Approaches to Hasbara

A number of recent articles discussing the best approach to making Israel’s case in the court of world opinion:

? Gideon Meir of Israel’s Ministry for Foreign Affairs says Israel activists should stop using the term ‘hasbara’ (‘explanation’) because:

it has a negative or apologetic connotation and we have nothing for which we have to apologize. We have a strong case.

? The chairman of the Israel Hasbara Committee disagrees with Meir, and believes the main need now is to separate Israeli leaders from corruption:

Only this approach will prevent Israel from being labeled and equated as one of two warring peoples, as if we are on the same level as the corrupt regime of Yasser Arafat. When we really start to get serious on these issues, we will begin to change our fate.

It is said that societies produce leaders they deserve just as water will always find its own level. Leaders reflect the qualities of the masses. All change is made by leaders, not by the masses; and this is equally true of democracies. Once Israel starts to do a little house cleaning, perhaps we can start to make some real progress in our ‘Hasbara’ efforts. So let us not be shallow-minded and naïve and think that change will come about by any other means, such as making a few cosmetic name changes by replacing the word ‘hasbara’. Let us not make this word a scapegoat for our real failings.

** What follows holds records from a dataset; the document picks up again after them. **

(* ===== verification/IpcCopyin.v ===== *)
(** * Rights that leave a space (ipc/ipc_right.c, ipc_right_copyin)

    Every disposition of [ipc_right_copyin]: the right that a message is to carry
    is made, copied or moved out of its entry, and the counts of its port go with
    it.  An entry that has lost its last right is left without a type; the caller
    gives it back. *)

From S2P Require Import Prelude IpcTypes IpcBits IpcHash IpcTable KernelState Kernel IpcFreelist IpcEntry IpcEntryInv IpcGrow IpcAlloc IpcPort IpcRight IpcHeld IpcRights IpcNaked IpcRequests IpcRightCheck IpcRightLive IpcRightDealloc IpcDestroy.

(** ** The entry without a right *)

(** Entry [i] of space [s], of which [name] is the name, is empty but not free. *)
Definition limbo_at (X : gset (Z * Z)) (s i name : Z) (w : world) : Prop :=
  exists sp l b, w_space w !! s = Some sp /\
    held (e_table_entries (w_env w)) sp l i false IO_NULL b IE_REQ_NONE sp /\
    (forall j e, j ∉ 0 :: l -> aget (is_table sp) j = Some e ->
       IE_BITS_TYPE (ie_bits e) = MACH_PORT_TYPE_NONE ->
       (s, j) ∈ X /\ IE_BITS_UREFS (ie_bits e) = 0 /\ ie_request e = IE_REQ_NONE) /\
    IE_BITS_TYPE b = MACH_PORT_TYPE_NONE /\ name = entry_name i b.

Lemma held_again sizes sp0 l i h o b r sp :
  held sizes sp0 l i h o b r sp -> held sizes sp l i h o b r sp.
Proof. by intros []. Qed.

(** The entries that may be without a type once entry [k] denotes [a']. *)
Definition emptied (k : Z * Z) (a' : option right) (X : gset (Z * Z)) : gset (Z * Z) :=
  match a' with None => {[k]} ∪ X | Some _ => X end.

(** How an operation that keeps the lock of the space ends. *)
Definition held_post {A : Type} (X : gset (Z * Z)) (R : rights) (s i name : Z) (w : world)
    (spec : A -> option right -> naked -> Prop) (v : A) (w' : world) : Prop :=
  exists a' n', spec v a' n' /\ inv_with (emptied (s, i) a' X) n' (put (s, i) a' R) w' /\
    (a' = None -> limbo_at ({[(s, i)]} ∪ X) s i name w') /\
    w_locks w' = w_locks w /\ w_env w' = w_env w.

Lemma requests_only x x' :
  x' = set_ip_requests (ip_requests x') x ->
  ip_srights x' = ip_srights x /\ ip_sorights x' = ip_sorights x /\
  ip_receiver x' = ip_receiver x /\ ip_receiver_name x' = ip_receiver_name x /\
  ip_send_turnstile x' = ip_send_turnstile x /\ waitq_ts x' = waitq_ts x.
Proof. generalize (ip_requests x'). by intros r ->. Qed.

Section moved.
Context {X : gset (Z * Z)} {n : naked} {R : rights} {w : world} (I : inv_with X n R w).
Context {s i : Z} {sp : ipc_space} {a : right}.
Context (Hs : w_space w !! s = Some sp) (Hsa : is_active sp = true) (Ha : R !! (s, i) = Some a).
Context {l : list Z} (Htb : typed_but (X := X) (s := s) (sp := sp) l).
Let p := r_object a.
Let sizes := e_table_entries (w_env w).
Let reqs := e_table_requests (w_env w).

(** The entry is emptied. *)
Lemma limbo_space b sp' :
  held sizes sp l i false IO_NULL b IE_REQ_NONE sp' ->
  IE_BITS_TYPE b = MACH_PORT_TYPE_NONE -> IE_BITS_UREFS b = 0 ->
  space_inv sizes ({[(s, i)]} ∪ X) (<[s := sp']> (w_space w)) (put (s, i) None R).
Proof.
  intros H Ht Hu. replace (@None right) with (right_of IO_NULL b IE_REQ_NONE)
    by (unfold right_of; by rewrite Ht).
  apply (right_space I Hs Ha _ l false); try done.
  - intros _. split; [set_solver|done].
  - set_solver.
  - unfold names_port. by types.
Qed.

Lemma limbo_intro name b sp' w' :
  held sizes sp l i false IO_NULL b IE_REQ_NONE sp' ->
  IE_BITS_TYPE b = MACH_PORT_TYPE_NONE -> IE_BITS_UREFS b = 0 ->
  name = entry_name i b -> w_env w' = w_env w ->
  w_space w' = <[s := sp']> (w_space w) -> limbo_at ({[(s, i)]} ∪ X) s i name w'.
Proof.
  intros H Ht Hu Hn Hen Hsp. exists sp', l, b. rewrite Hen, Hsp. split; [apply lookup_insert_eq|].
  split; [by eapply held_again|]. split; [|done]. intros j e Hj He Hte.
  destruct (decide (j = i)) as [->|Hne].
  - destruct (hd_entry _ _ _ _ _ _ _ _ _ H) as (d & y & He'). rewrite He in He'. injection He' as ->.
    split; [set_solver|done].
  - pose proof (hd_frame _ _ _ _ _ _ _ _ _ H j Hne) as Hf. rewrite He in Hf. symmetry in Hf.
    apply fmap_Some in Hf as (e1 & He1 & (Eo & Eb & En)%strip_eq). rewrite Eb, En in *.
    destruct (Htb j e1 Hj He1 Hte) as (? & ?). split; [set_solver|done].
Qed.
(* ===== verification/IpcRightReceive.v ===== *)
(** * Giving up a receive right (ipc/ipc_right.c)

    [ipc_right_delta] on a receive right destroys the port, or sends it to the
    backup that was registered for it; a send right in the same entry becomes a
    dead name, or stays. *)

From S2P Require Import Prelude IpcTypes IpcBits IpcHash IpcTable KernelState Kernel IpcFreelist IpcEntry IpcEntryInv IpcGrow IpcAlloc IpcPort IpcRight IpcHeld IpcRights IpcNaked IpcRequests IpcRightCheck IpcRightLive IpcRightDealloc IpcDestroy IpcRightDelta IpcCopyin.

(** ** The dead name that is left *)

Definition orphan_bits (b : Z) : Z :=
  Z.lor (Z.land b (Z.lnot IE_BITS_TYPE_MASK)) (Z.lor MACH_PORT_TYPE_DEAD_NAME MACH_PORT_TYPE_EX_RECEIVE).

Definition orphan (a : right) : right :=
  let b := orphan_bits (r_bits a) in
  mkRight IO_NULL
    (if negb (r_request a =? IE_REQ_NONE) && (IE_BITS_UREFS b <? MACH_PORT_UREFS_MAX) then b + 1 else b)
    IE_REQ_NONE.

Lemma orphan_bits_type b : IE_BITS_TYPE (orphan_bits b) = MACH_PORT_TYPE_DEAD_NAME.
Proof.
  unfold orphan_bits, IE_BITS_TYPE. rewrite Z.land_lor_distr_l, <- Z.land_assoc.
  change (Z.land (Z.lnot IE_BITS_TYPE_MASK) IE_BITS_TYPE_MASK) with 0. by rewrite Z.land_0_r.
Qed.

Lemma orphan_bits_urefs b : IE_BITS_UREFS (orphan_bits b) = IE_BITS_UREFS b.
Proof.
  unfold orphan_bits, IE_BITS_UREFS. rewrite Z.land_lor_distr_l, clear_mask, <- Z.land_assoc.
  change (Z.land (Z.lnot IE_BITS_TYPE_MASK) IE_BITS_UREFS_MASK) with IE_BITS_UREFS_MASK.
  change (Z.land (Z.lor _ _) IE_BITS_UREFS_MASK) with 0. apply Z.lor_0_r.
Qed.

Lemma orphan_bits_gen b : gen_roll (orphan_bits b) = gen_roll b.
Proof.
  unfold orphan_bits, gen_roll. rewrite Z.land_lor_distr_l, <- Z.land_assoc.
  change (Z.land (Z.lnot IE_BITS_TYPE_MASK) (Z.lor IE_BITS_GEN_MASK IE_BITS_ROLL_MASK))
    with (Z.lor IE_BITS_GEN_MASK IE_BITS_ROLL_MASK).
  change (Z.land (Z.lor MACH_PORT_TYPE_DEAD_NAME MACH_PORT_TYPE_EX_RECEIVE)
    (Z.lor IE_BITS_GEN_MASK IE_BITS_ROLL_MASK)) with 0. by rewrite Z.lor_0_r.
Qed.
Definition mach_port_mod_refs (s name right delta : Z) : M Z :=
  if s =? IS_NULL then mret KERN_INVALID_TASK
  else if MACH_PORT_RIGHT_NUMBER <=? right then mret KERN_INVALID_VALUE
  else if negb (MACH_PORT_VALID name) then
    mret (if (right =? MACH_PORT_RIGHT_SEND) || (right =? MACH_PORT_RIGHT_SEND_ONCE)
          then KERN_SUCCESS else KERN_INVALID_NAME)
  else
    r ← guarded_lookup s name;
    match r with
    | inl kr => mret kr
    | inr i => ipc_right_delta s name i right delta
    end.

Definition MACH_MSG_TYPE_PORT_ANY (x : Z) : bool :=
  (MACH_MSG_TYPE_MOVE_RECEIVE <=? x) && (x <=? MACH_MSG_TYPE_MAKE_SEND_ONCE).
Definition MACH_MSG_TYPE_PORT_ANY_RIGHT (x : Z) : bool :=
  (MACH_MSG_TYPE_MOVE_RECEIVE <=? x) && (x <=? MACH_MSG_TYPE_MOVE_SEND_ONCE).

Definition mach_port_insert_right (s name poly polyPoly : Z) : M Z :=
  if s =? IS_NULL then mret KERN_INVALID_TASK
  else if negb (MACH_PORT_VALID name) || negb (MACH_MSG_TYPE_PORT_ANY_RIGHT polyPoly)
  then mret KERN_INVALID_VALUE
  else if negb (IP_VALID poly) then mret KERN_INVALID_CAPABILITY
  else ipc_object_copyout_name s poly polyPoly name.

(** Returns the port and the type of the right. *)
Definition mach_port_extract_right (s name msgt_name : Z) : M (Z + (Z * Z)) :=
  if s =? IS_NULL then mret (inl KERN_INVALID_TASK)
  else if negb (MACH_MSG_TYPE_PORT_ANY msgt_name) then mret (inl KERN_INVALID_VALUE)
  else if negb (MACH_PORT_VALID name) then mret (inl KERN_INVALID_RIGHT)
  else
    '(kr, poly, _) ← ipc_object_copyin s name msgt_name 0 None IPC_KMSG_FLAGS_ALLOW_IMMOVABLE_SEND;
    mret (if kr =? KERN_SUCCESS then inr (poly, ipc_object_copyin_type msgt_name) else inl kr).

Definition MACH_NOTIFY_SEND_POSSIBLE : Z := 66.
Definition MACH_NOTIFY_PORT_DESTROYED : Z := 69.
Definition MACH_NOTIFY_NO_SENDERS : Z := 70.
Definition MACH_NOTIFY_DEAD_NAME : Z := 72.

Definition request_port_destroyed (s name sync notify : Z) : M (Z + Z) :=
  if negb (sync =? 0) then mret (inl KERN_INVALID_VALUE)
  else if negb (MACH_PORT_VALID name) then mret (inl KERN_INVALID_RIGHT)
  else
    r ← ipc_port_translate_receive s name;
    match r with
    | inl kr => mret (inl kr)
    | inr p =>
        h ← io p; x ← port p;
        if io_is_kobject h || io_is_kolabeled h || ip_specialreply x then
          ip_unlock p;; mret (inl KERN_INVALID_RIGHT)
        else if negb (ip_pdrequest x =? IP_NULL) then
          ip_unlock p;;
          mach_port_guard_exception name 0 0 kGUARD_EXC_KERN_FAILURE;;
          mret (inl KERN_FAILURE)
        else
          previous ← ipc_port_pdrequest p notify;
          massert (previous =? IP_NULL);;
          mret (inr previous)
    end.

Definition request_no_senders (s name sync notify : Z) : M (Z + Z) :=
  if negb (MACH_PORT_VALID name) then mret (inl KERN_INVALID_RIGHT)
  else
    r ← ipc_port_translate_receive s name;
    match r with
    | inl kr => mret (inl kr)
    | inr p => previous ← ipc_port_nsrequest p sync notify; mret (inr previous)
    end.
(* ===== verification/MachPortAlloc.v ===== *)
(** * Contracts of the system calls that make names (ipc/mach_port.c)

    [mach_port_allocate] makes a receive right, a port set or a dead name. *)

From S2P Require Import Prelude IpcTypes IpcBits IpcHash IpcTable KernelState Kernel IpcFreelist IpcSpaceInit IpcEntry IpcEntryInv IpcGrow IpcAlloc IpcPort IpcRight IpcHeld IpcRights IpcNaked IpcRightCheck IpcRightLive IpcRightDealloc IpcCopyin IpcObject IpcObjectCopyin IpcObjectAlloc MachPort.

(** ** A new port set *)

Section new_pset.
Context {X : gset (Z * Z)} {n : naked} {R : rights} {w : world} (I : inv_with X n R w).
Context (s i b o : Z).
Context (Hfresh : fresh_object w o) (Ho : o <> IO_NULL) (Hg : gen_ok b) (Hnone : R !! (s, i) = None).
Let b' := Z.lor b (Z.lor MACH_PORT_TYPE_PORT_SET 0).
Let R' := put (s, i) (Some (mkRight o b' IE_REQ_NONE)) R.
Let h := mkObject (io_makebits true IOT_PORT_SET 0) 1.

Lemma new_pset_inv w' :
  space_inv (e_table_entries (w_env w)) X (w_space w') R' -> w_env w' = w_env w ->
  (forall q, active_in (w_space w') q = active_in (w_space w) q) ->
  w_io w' = <[o := h]> (w_io w) -> w_port w' = w_port w -> inv_with X n R' w'.
Proof.
  intros HS He Hact Hio Hpo. unfold inv_with. rewrite He, Hio, Hpo. split; [done|].
  eapply obj_inv_active; [exact Hact|]. pose proof I as [_ O]. destruct Hfresh as (Hf & Hfp & _ & Hdead).
  destruct (none_count O o Hf Ho) as [Hc Hr].
  assert (Ht : IE_BITS_TYPE b' = MACH_PORT_TYPE_PORT_SET) by by apply new_type.
  assert (Hu : IE_BITS_UREFS b' = 0) by by apply new_urefs.
  assert (Hcount : count (is_ref o) R' = 1).
  { unfold R'. rewrite count_put, Hnone, Hc. simpl. unfold is_ref. simpl. by rewrite Z.eqb_refl. }
  eapply (step_put O o R' n) with (x' := None) (h' := h); try done.
  - apply moves_put; [by rewrite Hnone|]. intros a [= <-]. by left.
  - apply O.
  - exact (eq_sym (delete_id (w_port w) o Hfp)).
  - rewrite Hcount. simpl. rewrite Hr. done.
  - by rewrite Hcount.
  - intros k a Hk Hor. unfold R' in Hk. destruct (decide ((s, i) = k)) as [<-|Hne].
    + rewrite put_eq in Hk. injection Hk as <-. split; cbn [r_object r_bits r_request]; rewrite ?Ht; try done.
      * unfold bits_ok. rewrite Ht, Hu. tauto.
      * intros _. split; [done|]. exists h. split; [apply lookup_insert_eq|done].
    + rewrite put_ne in Hk by done. destruct Hor as [|Hor]; [done|]. exfalso. by eapply (fresh_unused I).
Qed.
End new_pset.

(** ** A new dead name *)

Lemma new_dead_inv {X n R w} (I : inv_with X n R w) s i b w' :
  gen_ok b -> R !! (s, i) = None ->
  let a := mkRight IO_NULL (Z.lor b (Z.lor MACH_PORT_TYPE_DEAD_NAME 1)) IE_REQ_NONE in
  space_inv (e_table_entries (w_env w)) X (w_space w') (put (s, i) (Some a) R) -> w_env w' = w_env w ->
  (forall q, active_in (w_space w') q = active_in (w_space w) q) ->
  w_io w' = w_io w -> w_port w' = w_port w -> inv_with X n (put (s, i) (Some a) R) w'.
Proof.
  intros Hg Hnone a HS He Hact Hio Hpo. unfold inv_with. rewrite He, Hio, Hpo. split; [done|].
  eapply obj_inv_active; [exact Hact|]. destruct I as [_ O].
  assert (Ht : IE_BITS_TYPE (r_bits a) = MACH_PORT_TYPE_DEAD_NAME) by by apply new_type.
  assert (Hu : IE_BITS_UREFS (r_bits a) = 1) by by apply new_urefs.
  apply obj_inv_dead; try done.
  - by rewrite Hnone.
  - intros a0 [= <-]. by left.
  - intros a0 [= <-]. split; rewrite ?Ht; try done. unfold bits_ok. rewrite Ht, Hu. by do 5 right.
Qed.

(** ** mach_port_allocate *)

Lemma active_insert spaces s sp sp' :
  spaces !! s = Some sp -> is_active sp = true -> is_active sp' = true ->
  forall q, active_in (<[s := sp']> spaces) q = active_in spaces q.
Proof.
  intros Hs Ha Ha' q. unfold active_in. destruct (decide (s = q)) as [<-|].
  - by rewrite lookup_insert_eq, Hs, Ha, Ha'.
  - by rewrite lookup_insert_ne.
Qed.

(** A new name and its right, or nothing. *)
Definition allocate_post (n : naked) (R : rights) (w : world) (s right : Z) (r : Z + Z) (w' : world)
    : Prop :=
  w_locks w' = w_locks w /\ w_env w' = w_env w /\ active_in (w_space w') s = true /\
  match r with
  | inl kr => (kr ∈ [KERN_NO_SPACE; KERN_RESOURCE_SHORTAGE] \/
       kr = KERN_INVALID_VALUE /\
       right ∉ [MACH_PORT_RIGHT_RECEIVE; MACH_PORT_RIGHT_PORT_SET; MACH_PORT_RIGHT_DEAD_NAME]) /\
      inv_with ∅ n R w'
  | inr name => exists i a, R !! (s, i) = None /\ name = entry_name i (r_bits a) /\
      IE_BITS_TYPE (r_bits a) = MACH_PORT_TYPE right /\ inv_with ∅ n (put (s, i) (Some a) R) w'
  end.

Section allocate.
Context {n : naked} {R : rights} {w : world} (I : inv_with ∅ n R w).
Context (s : Z) (sp : ipc_space).
Context (Hs : w_space w !! s = Some sp) (Ha : is_active sp = true) (Hlk : w_locks w = ∅).

Lemma active_here sp' : is_active sp' = true -> active_in (<[s := sp']> (w_space w)) s = true.
Proof. intros H. unfold active_in. by rewrite lookup_insert_eq. Qed.

Lemma allocate_fails right kr w' :
  @alloc_failed ∅ n R w s kr w' -> allocate_post n R w s right (inl kr) w'.
Proof.
  intros (Hkr & I' & sp' & Ha' & [Eio Epo Esp Elk Een _ _]). split; [done|]. split; [done|].
  rewrite Esp. split; [by apply active_here|]. split; [|done]. left. destruct Hkr as [-> | ->]; set_solver.
Qed.

Lemma wp_allocate_receive q :
  zone_ok IOT_PORT w -> mpq_name q = false -> mpq_prealloc q = false ->
  wp (allocate_receive s q 0) (allocate_post n R w s MACH_PORT_RIGHT_RECEIVE) w.
Proof.
  intros Hz Hq1 Hq2. pose proof allocate_fails as Hfail. pose proof active_here as Hact.
  unfold allocate_receive, allocate_prealloc. rewrite Hq1, Hq2. apply wp_bind, wp_ret, wp_bind.
  eapply wp_mono; [apply (wp_port_alloc I s IPC_PORT_INIT_MESSAGE_QUEUE sp); try done; rewrite Hlk; set_solver|].
  intros [kr|[name p]] w1 Hpost; change (0 =? 0) with true; cbn [negb when].
  - apply wp_bind, wp_ret, wp_ret. by apply Hfail.
  - destruct Hpost as (i & b & [Hf Hp Hn Hname [Ht _] I1 (sp' & Ha' & Esp) _ _ Elk Een _]).
    apply wp_bind, wp_ret, wp_bind. unfold io_unlock. apply wp_unlock; [rewrite Elk; set_solver|]. apply wp_ret.
    split; [simpl; rewrite Elk, Hlk; set_solver|]. split; [done|]. simpl. rewrite Esp. split; [by apply Hact|].
    exists i, (mkRight p b IE_REQ_NONE). split_and!; try done. 
Qed.

Lemma wp_allocate_pset q :
  zone_ok IOT_PORT_SET w -> mpq_name q = false ->
  wp (allocate_pset s q 0) (allocate_post n R w s MACH_PORT_RIGHT_PORT_SET) w.
Proof.
  intros Hz Hq1. pose proof allocate_fails as Hfail. pose proof active_here as Hact.
  unfold allocate_pset, ipc_pset_alloc. rewrite Hq1. apply wp_bind, wp_bind.
  apply (wp_object_alloc I s IOT_PORT_SET MACH_PORT_TYPE_PORT_SET 0 sp); try done.
  - rewrite Hlk. set_solver.
  - by right.
  - intros kr w1 Hpost. apply wp_ret, wp_ret. by apply Hfail.
  - intros i b o w1 [Hf Ho Hn Hg HS (sp' & Ha' & Esp) Eio Epo Elk Een _]. apply wp_bind, wp_call_.
    apply wp_bind. unfold is_write_unlock. apply wp_unlock; [simpl; rewrite Elk; set_solver|].
    apply wp_ret, wp_bind. unfold io_unlock. apply wp_unlock; [simpl; rewrite Elk; set_solver|]. apply wp_ret.
    split; [simpl; rewrite Elk, Hlk; set_solver|]. split; [done|]. simpl. rewrite Esp. split; [by apply Hact|].
    exists i, (mkRight o (Z.lor b (Z.lor MACH_PORT_TYPE_PORT_SET 0)) IE_REQ_NONE). split_and!; try done.
    + symmetry. by apply entry_name_roll, new_gen_roll.
    + simpl. rewrite new_type by done. done.
    + eapply (new_pset_inv I s i b o); try done. intros q'. simpl. rewrite Esp. by apply (active_insert _ _ sp).
Qed.

Lemma wp_allocate_dead : wp (ipc_object_alloc_dead s) (allocate_post n R w s MACH_PORT_RIGHT_DEAD_NAME) w.
Proof.
  pose proof active_here as Hact. unfold ipc_object_alloc_dead. apply wp_bind. pose proof I as [HS O].
  eapply (wp_alloc_limbo s sp); [exact HS|exact Hs|exact Ha|rewrite Hlk; set_solver|..].
  - intros kr w1 sp' Hkr Ha' Hos HS1. apply wp_ret. apply allocate_fails.
    by eapply (alloc_fails I s sp).
  - intros i b w1 sp' l' Hn Hg [Eio Epo Esp Elk Een _ _] HS1 H Htb.
    set (v := Z.lor MACH_PORT_TYPE_DEAD_NAME 1).
    assert (Hgr : gen_roll (Z.lor b v) = gen_roll b) by by apply new_gen_roll.
    assert (Hbt : IE_BITS_TYPE (Z.lor b v) = MACH_PORT_TYPE_DEAD_NAME) by by apply new_type.
    assert (Hname : entry_name i b = entry_name i (Z.lor b v)) by (symmetry; by apply entry_name_roll).
    assert (Hs1 : w_space w1 !! s = Some sp') by (rewrite Esp; apply lookup_insert_eq).
    assert (Hlock : LSpace s ∈ w_locks w1) by (rewrite Elk; set_solver).
    assert (Hend : forall sp2, held (e_table_entries (w_env w)) sp' l' i false IO_NULL (Z.lor b v) IE_REQ_NONE sp2 ->
      allocate_post n R w s MACH_PORT_RIGHT_DEAD_NAME (inr (entry_name i b))
        (set_w_locks (w_locks w1 ∖ {[LSpace s]}) (set_w_space (<[s := sp2]> (w_space w1)) w1))).
    { intros sp2 H2. split; [simpl; rewrite Elk, Hlk; set_solver|]. split; [done|].
      pose proof (hd_active _ _ _ _ _ _ _ _ _ H2) as Ha2. pose proof (hd_active _ _ _ _ _ _ _ _ _ H) as Ha1.
      assert (Hspaces : <[s := sp2]> (w_space w1) = <[s := sp2]> (w_space w)) by by rewrite Esp, insert_insert_eq.
      simpl. rewrite Hspaces. split; [by apply Hact|]. exists i, (mkRight IO_NULL (Z.lor b v) IE_REQ_NONE).
      split_and!; try done. apply (new_dead_inv I s i b); try done; simpl.
      - rewrite <- Hspaces. eapply (space_step_held HS1 s sp' Hs1 i _ sp2 ∅ ltac:(set_solver) l' Htb false IO_NULL (Z.lor b v)); try done.
        + unfold right_of. by rewrite Hbt.
        + by rewrite Hbt.
        + intros a j a1 [= <-] Hnp. revert Hnp. unfold names_port. cbn [r_bits]. fold v. by types.
      - by apply (active_insert _ _ sp). }
    apply wp_bind. unfold make_dead_name. clear -Hend Hs1 H Hgr Hname Hlock. subst v. wopen w1. wp_steps; [done..|].
    apply Hend. done.
Qed.

Lemma wp_mach_port_allocate right :
  zone_ok IOT_PORT w -> zone_ok IOT_PORT_SET w ->
  wp (mach_port_allocate s right) (allocate_post n R w s right) w.
Proof.
  intros Hz1 Hz2. pose proof (space_nonzero I Hs Ha) as H0.
  unfold mach_port_allocate, mach_port_allocate_full, mach_port_allocate_internal.
  change IS_NULL with 0. rewrite !H0. cbn [negb andb mpq_name mpq_prealloc qos_template]. change (negb (MACH_PORT_NULL =? MACH_PORT_NULL)) with false.
  cbn iota. apply wp_bind, wp_massert; [done|].
  destruct (Z.eqb_spec right MACH_PORT_RIGHT_RECEIVE) as [->|]; [by apply wp_allocate_receive|].
  destruct (Z.eqb_spec right MACH_PORT_RIGHT_PORT_SET) as [->|]; [by apply wp_allocate_pset|].
  destruct (Z.eqb_spec right MACH_PORT_RIGHT_DEAD_NAME) as [->|]; [apply wp_allocate_dead|].
  apply wp_ret. split; [done|]. split; [done|]. split; [unfold active_in; by rewrite Hs|]. split; [right|done].
  split; [done|]. set_solver.
Qed.
End allocate.

(** C12.  [mach_port_allocate] on an active space makes a name that the space did
    not have, for a right of the kind that was asked for: a receive right for a new port, a new
    port set, or a dead name; or it fails for lack of space or memory, or because
    there is no such kind of right, and then no right has changed.  The invariant holds again. *)
Theorem mach_port_allocate_ok n R w s sp right :
  inv_with ∅ n R w -> w_space w !! s = Some sp -> is_active sp = true -> w_locks w = ∅ ->
  zone_ok IOT_PORT w -> zone_ok IOT_PORT_SET w ->
  wp (mach_port_allocate s right) (allocate_post n R w s right) w.
Proof. intros I Hs Ha Hlk Hz Hz'. by apply (wp_mach_port_allocate I s sp Hs Ha Hlk). Qed.

(** C28.  [mach_port_allocate_name] of a dead name does not look at the name that it is
    given: it does what [mach_port_allocate] does, and says that it succeeded when
    another name was allocated. *)
Theorem allocate_name_ignores_dead_name s name w :
  MACH_PORT_VALID name = true ->
  mach_port_allocate_name s MACH_PORT_RIGHT_DEAD_NAME name w =
  (r ← mach_port_allocate s MACH_PORT_RIGHT_DEAD_NAME;
   mret (match r with inl kr => kr | inr _ => KERN_SUCCESS end)) w.
Proof.
  intros Hv. unfold mach_port_allocate_name, mach_port_allocate, mach_port_allocate_full, mach_port_allocate_internal.
  rewrite Hv. cbn [negb andb mpq_name mpq_prealloc qos_template]. consts. by destruct (s =? IS_NULL).
Qed.

(** In a new space name 0x503 is asked for, and does not exist afterwards. *)
Definition example_dead_name : M (Z * option Z) :=
  _ ← ipc_space_create 0 0;
  kr ← mach_port_allocate_name example_s MACH_PORT_RIGHT_DEAD_NAME 0x503;
  i ← entry_lookup example_s 0x503;
  mret (kr, i).

Lemma allocate_name_ignores_dead_name_witness :
  (exists w, example_dead_name example_boot = Ret (KERN_SUCCESS, None) w) /\
  mach_port_allocate_name example_s MACH_PORT_RIGHT_DEAD_NAME 0x503 example_boot =
  (r ← mach_port_allocate example_s MACH_PORT_RIGHT_DEAD_NAME;
   mret (match r with inl kr => kr | inr _ => KERN_SUCCESS end)) example_boot.
Proof.
  split; [|apply (allocate_name_ignores_dead_name example_s 0x503 example_boot); reflexivity].
  eexists. vm_compute. reflexivity.
Defined.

? UK Chief Rabbi Jonathon Sacks believes it’s necessary to adjust the message to the audience:

influencing public opinion has ground rules, and they are different in each country. In Britain they require a certain tone of voice: subtlety, the use of nuance and an absence of stridency. This is not always understood by Israelis or members of the Jewish community who sometimes feel that the purpose of a media intervention is to make Jews feel better rather than to persuade the unpersuaded. Shreying gevalt may be good therapy, but it is poor hasbara.